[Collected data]
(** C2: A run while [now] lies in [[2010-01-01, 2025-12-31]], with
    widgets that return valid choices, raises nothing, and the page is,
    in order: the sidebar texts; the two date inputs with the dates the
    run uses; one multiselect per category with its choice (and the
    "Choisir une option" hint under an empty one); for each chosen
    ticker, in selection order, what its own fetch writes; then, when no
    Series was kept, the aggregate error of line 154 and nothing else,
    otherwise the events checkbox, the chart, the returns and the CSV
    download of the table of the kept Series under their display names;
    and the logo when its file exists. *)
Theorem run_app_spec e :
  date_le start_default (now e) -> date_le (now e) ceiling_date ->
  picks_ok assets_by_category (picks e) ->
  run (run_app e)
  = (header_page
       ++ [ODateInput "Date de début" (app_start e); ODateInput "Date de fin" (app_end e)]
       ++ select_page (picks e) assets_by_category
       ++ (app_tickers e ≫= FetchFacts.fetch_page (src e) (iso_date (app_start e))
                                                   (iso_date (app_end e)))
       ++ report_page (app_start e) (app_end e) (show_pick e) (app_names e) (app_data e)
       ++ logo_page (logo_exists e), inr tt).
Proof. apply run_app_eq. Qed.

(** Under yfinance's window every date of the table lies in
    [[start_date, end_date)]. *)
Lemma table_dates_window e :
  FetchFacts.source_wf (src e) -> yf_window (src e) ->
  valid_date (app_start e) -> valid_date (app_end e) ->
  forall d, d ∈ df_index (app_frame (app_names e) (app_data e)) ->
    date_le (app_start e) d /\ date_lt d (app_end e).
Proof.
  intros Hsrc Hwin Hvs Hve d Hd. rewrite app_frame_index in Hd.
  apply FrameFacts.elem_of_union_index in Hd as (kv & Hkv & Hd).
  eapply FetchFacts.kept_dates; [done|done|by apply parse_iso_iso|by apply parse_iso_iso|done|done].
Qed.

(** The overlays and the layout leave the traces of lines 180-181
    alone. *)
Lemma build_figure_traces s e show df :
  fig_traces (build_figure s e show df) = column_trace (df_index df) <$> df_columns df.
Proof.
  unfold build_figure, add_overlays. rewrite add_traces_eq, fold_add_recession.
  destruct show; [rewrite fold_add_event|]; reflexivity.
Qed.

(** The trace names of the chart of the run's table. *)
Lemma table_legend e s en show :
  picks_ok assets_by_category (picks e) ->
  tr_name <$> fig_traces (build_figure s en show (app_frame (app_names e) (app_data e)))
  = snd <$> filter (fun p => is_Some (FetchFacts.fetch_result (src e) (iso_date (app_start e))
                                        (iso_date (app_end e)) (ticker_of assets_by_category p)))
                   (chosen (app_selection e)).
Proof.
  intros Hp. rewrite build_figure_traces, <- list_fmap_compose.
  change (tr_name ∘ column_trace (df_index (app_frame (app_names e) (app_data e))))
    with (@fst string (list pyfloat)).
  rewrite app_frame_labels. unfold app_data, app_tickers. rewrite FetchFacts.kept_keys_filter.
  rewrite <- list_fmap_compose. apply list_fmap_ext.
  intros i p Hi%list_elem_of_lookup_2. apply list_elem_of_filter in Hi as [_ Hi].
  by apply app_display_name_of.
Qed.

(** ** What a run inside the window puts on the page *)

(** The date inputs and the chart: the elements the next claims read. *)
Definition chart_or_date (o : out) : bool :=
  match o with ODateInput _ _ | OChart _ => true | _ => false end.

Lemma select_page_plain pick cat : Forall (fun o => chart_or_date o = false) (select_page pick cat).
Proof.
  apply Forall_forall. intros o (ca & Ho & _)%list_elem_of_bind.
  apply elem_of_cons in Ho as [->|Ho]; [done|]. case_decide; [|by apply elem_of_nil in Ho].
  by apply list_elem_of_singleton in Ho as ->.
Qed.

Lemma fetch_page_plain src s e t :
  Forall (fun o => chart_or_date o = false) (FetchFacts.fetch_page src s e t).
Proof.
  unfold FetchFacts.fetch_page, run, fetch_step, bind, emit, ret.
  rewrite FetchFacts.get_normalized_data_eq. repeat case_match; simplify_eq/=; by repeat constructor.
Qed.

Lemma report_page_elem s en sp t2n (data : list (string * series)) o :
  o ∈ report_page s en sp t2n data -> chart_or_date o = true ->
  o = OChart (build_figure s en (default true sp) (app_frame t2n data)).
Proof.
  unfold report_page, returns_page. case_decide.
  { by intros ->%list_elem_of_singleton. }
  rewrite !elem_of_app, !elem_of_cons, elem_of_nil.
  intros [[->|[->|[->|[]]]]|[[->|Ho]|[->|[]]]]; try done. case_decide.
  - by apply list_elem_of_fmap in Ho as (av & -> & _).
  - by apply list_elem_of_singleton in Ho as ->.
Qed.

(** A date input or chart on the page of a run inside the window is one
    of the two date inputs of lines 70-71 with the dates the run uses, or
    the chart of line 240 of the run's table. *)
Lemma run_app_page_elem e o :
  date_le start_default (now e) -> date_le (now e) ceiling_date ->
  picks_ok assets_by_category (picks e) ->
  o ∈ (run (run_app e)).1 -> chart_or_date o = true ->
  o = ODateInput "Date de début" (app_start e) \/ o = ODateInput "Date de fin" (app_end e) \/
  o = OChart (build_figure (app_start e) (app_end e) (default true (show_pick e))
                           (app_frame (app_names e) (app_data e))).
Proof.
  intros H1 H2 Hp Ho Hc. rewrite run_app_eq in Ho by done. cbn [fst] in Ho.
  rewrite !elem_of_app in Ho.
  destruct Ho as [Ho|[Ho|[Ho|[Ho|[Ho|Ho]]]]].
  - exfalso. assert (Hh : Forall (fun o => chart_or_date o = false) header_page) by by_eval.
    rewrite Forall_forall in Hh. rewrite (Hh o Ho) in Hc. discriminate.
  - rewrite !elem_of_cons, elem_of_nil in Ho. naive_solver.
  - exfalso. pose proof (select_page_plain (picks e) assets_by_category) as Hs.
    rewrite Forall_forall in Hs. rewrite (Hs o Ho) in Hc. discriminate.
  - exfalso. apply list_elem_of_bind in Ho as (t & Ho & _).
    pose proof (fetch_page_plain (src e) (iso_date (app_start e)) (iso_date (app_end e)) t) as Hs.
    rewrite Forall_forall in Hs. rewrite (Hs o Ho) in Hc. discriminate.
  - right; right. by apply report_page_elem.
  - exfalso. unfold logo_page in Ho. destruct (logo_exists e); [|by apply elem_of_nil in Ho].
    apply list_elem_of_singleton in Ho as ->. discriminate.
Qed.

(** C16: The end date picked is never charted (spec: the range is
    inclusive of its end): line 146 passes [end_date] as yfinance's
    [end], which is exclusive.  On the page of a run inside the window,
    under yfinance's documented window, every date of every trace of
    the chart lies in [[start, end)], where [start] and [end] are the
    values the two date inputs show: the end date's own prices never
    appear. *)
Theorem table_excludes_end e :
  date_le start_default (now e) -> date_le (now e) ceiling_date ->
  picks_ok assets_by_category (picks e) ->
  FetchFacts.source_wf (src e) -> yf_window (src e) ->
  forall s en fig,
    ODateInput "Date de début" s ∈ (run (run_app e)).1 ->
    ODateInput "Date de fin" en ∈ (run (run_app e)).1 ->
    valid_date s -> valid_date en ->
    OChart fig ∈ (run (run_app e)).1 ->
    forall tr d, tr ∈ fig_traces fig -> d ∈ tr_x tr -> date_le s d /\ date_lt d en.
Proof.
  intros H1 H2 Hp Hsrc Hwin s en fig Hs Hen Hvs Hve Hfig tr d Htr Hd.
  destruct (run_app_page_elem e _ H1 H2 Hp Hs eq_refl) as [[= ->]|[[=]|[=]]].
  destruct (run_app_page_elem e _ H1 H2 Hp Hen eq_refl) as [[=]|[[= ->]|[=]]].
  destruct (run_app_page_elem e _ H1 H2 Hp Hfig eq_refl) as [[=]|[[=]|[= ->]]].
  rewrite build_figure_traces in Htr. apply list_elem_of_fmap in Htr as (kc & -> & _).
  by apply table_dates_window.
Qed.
* * *
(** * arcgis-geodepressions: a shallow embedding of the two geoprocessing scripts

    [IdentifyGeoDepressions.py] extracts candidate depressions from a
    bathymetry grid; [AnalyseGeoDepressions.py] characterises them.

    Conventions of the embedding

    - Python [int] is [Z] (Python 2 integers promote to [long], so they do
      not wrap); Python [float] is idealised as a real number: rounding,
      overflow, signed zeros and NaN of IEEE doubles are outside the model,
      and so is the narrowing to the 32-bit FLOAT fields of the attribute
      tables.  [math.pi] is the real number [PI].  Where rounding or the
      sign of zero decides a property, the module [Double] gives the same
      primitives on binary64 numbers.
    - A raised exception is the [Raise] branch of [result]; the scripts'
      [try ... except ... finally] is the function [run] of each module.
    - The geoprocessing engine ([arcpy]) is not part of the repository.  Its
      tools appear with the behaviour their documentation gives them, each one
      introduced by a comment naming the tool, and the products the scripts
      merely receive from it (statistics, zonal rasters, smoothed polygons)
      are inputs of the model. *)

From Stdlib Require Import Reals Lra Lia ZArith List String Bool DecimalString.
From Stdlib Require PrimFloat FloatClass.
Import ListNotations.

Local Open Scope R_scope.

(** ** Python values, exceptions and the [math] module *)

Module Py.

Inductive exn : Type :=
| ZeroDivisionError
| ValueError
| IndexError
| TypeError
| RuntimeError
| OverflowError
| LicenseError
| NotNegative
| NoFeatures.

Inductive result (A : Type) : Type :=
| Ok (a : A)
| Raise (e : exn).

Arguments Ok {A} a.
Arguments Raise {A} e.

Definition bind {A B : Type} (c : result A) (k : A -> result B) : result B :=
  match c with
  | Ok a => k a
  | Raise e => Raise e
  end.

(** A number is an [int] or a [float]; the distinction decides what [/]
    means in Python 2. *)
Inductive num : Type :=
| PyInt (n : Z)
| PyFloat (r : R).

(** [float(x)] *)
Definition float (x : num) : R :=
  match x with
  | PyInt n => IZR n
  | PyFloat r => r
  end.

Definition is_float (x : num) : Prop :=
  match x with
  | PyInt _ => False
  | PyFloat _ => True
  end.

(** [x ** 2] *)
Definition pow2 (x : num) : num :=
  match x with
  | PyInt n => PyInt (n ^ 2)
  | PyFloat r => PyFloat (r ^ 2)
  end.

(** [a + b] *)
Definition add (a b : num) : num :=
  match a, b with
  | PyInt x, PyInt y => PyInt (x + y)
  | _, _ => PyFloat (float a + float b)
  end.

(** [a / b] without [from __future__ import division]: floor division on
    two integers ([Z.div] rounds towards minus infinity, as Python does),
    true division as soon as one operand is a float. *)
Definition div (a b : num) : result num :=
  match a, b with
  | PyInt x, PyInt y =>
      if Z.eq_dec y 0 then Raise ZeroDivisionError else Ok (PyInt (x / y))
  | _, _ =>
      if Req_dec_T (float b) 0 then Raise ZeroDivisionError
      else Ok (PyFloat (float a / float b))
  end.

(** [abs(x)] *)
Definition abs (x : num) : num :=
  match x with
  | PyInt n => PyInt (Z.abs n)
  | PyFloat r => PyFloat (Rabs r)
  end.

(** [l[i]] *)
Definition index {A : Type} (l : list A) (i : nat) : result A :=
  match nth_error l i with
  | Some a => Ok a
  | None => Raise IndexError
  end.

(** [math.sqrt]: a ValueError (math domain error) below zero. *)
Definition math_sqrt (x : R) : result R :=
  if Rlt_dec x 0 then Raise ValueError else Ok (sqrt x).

== WHAT THIS TASK INVOLVES ==
From the data above, return every line from the line that has "(** C2: A run" up to and including the line that has "(iso_date (app_end e)))", exactly.

== ANSWER TO THE PROBLEM ==
(** C2: A run while [now] lies in [[2010-01-01, 2025-12-31]], with
    widgets that return valid choices, raises nothing, and the page is,
    in order: the sidebar texts; the two date inputs with the dates the
    run uses; one multiselect per category with its choice (and the
    "Choisir une option" hint under an empty one); for each chosen
    ticker, in selection order, what its own fetch writes; then, when no
    Series was kept, the aggregate error of line 154 and nothing else,
    otherwise the events checkbox, the chart, the returns and the CSV
    download of the table of the kept Series under their display names;
    and the logo when its file exists. *)
Theorem run_app_spec e :
  date_le start_default (now e) -> date_le (now e) ceiling_date ->
  picks_ok assets_by_category (picks e) ->
  run (run_app e)
  = (header_page
       ++ [ODateInput "Date de début" (app_start e); ODateInput "Date de fin" (app_end e)]
       ++ select_page (picks e) assets_by_category
       ++ (app_tickers e ≫= FetchFacts.fetch_page (src e) (iso_date (app_start e))
                                                   (iso_date (app_end e)))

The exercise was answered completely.